▶ _Stored dataset items_:
Lemma read_tile_info_safe_witness :
  frame_ok demo_cm /\
  yields (read_tile_info_max_tile demo_cm) (fun cm' =>
    same_frame demo_cm cm' /\ frame_ok cm' /\ tiling cm' /\
    (t_uniform_spacing (tiles cm') = true ->
     forall j, 0 <= j < t_cols (tiles cm') ->
       nthz (t_col_start_sb (tiles cm')) (j + 1) - nthz (t_col_start_sb (tiles cm')) j
         <= t_max_width_sb (tiles cm'))) /\
  exists cm' rb', read_tile_info_max_tile demo_cm
    {| rb_bit_buffer := [117; 211]; rb_bit_offset := 0; rb_error_handler := None |} = Ok (cm', rb').
Proof.
  split; [exact demo_frame_ok |]. split; [exact (read_tile_info_safe demo_cm demo_frame_ok) |].
  vm_compute. do 2 eexists. reflexivity.
Defined.

(** ** An empty tile

    The layout of a 192-pixel wide frame with sizes left to [auto_tile_size_balancing]. *)
Definition balanced_config : TileConfig :=
  {| tile_columns := 2; tile_rows := 0; tile_width_count := 1; tile_height_count := 1;
     tile_widths := (-1) :: replicate 63 0; tile_heights := (-1) :: replicate 63 0 |}.

Definition narrow_cm : AV1_COMMON :=
  {| mi_rows := 48; mi_cols := 48; mib_size := 16; mib_size_log2 := 4; cm_width := 192;
     superres_upscaled_width := 192; superres_scale_denominator := 8; tiles := tiles demo_cm |}.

▶ _Task description_: Please print the records above exactly, leaving nothing out.

▶ _Task answer_:
Lemma read_tile_info_safe_witness :
  frame_ok demo_cm /\
  yields (read_tile_info_max_tile demo_cm) (fun cm' =>
    same_frame demo_cm cm' /\ frame_ok cm' /\ tiling cm' /\
    (t_uniform_spacing (tiles cm') = true ->
     forall j, 0 <= j < t_cols (tiles cm') ->
       nthz (t_col_start_sb (tiles cm')) (j + 1) - nthz (t_col_start_sb (tiles cm')) j
         <= t_max_width_sb (tiles cm'))) /\
  exists cm' rb', read_tile_info_max_tile demo_cm
    {| rb_bit_buffer := [117; 211]; rb_bit_offset := 0; rb_error_handler := None |} = Ok (cm', rb').
Proof.
  split; [exact demo_frame_ok |]. split; [exact (read_tile_info_safe demo_cm demo_frame_ok) |].
  vm_compute. do 2 eexists. reflexivity.
Defined.

(** ** An empty tile

    The layout of a 192-pixel wide frame with sizes left to [auto_tile_size_balancing]. *)
Definition balanced_config : TileConfig :=
  {| tile_columns := 2; tile_rows := 0; tile_width_count := 1; tile_height_count := 1;
     tile_widths := (-1) :: replicate 63 0; tile_heights := (-1) :: replicate 63 0 |}.

Definition narrow_cm : AV1_COMMON :=
  {| mi_rows := 48; mi_cols := 48; mib_size := 16; mib_size_log2 := 4; cm_width := 192;
     superres_upscaled_width := 192; superres_scale_denominator := 8; tiles := tiles demo_cm |}.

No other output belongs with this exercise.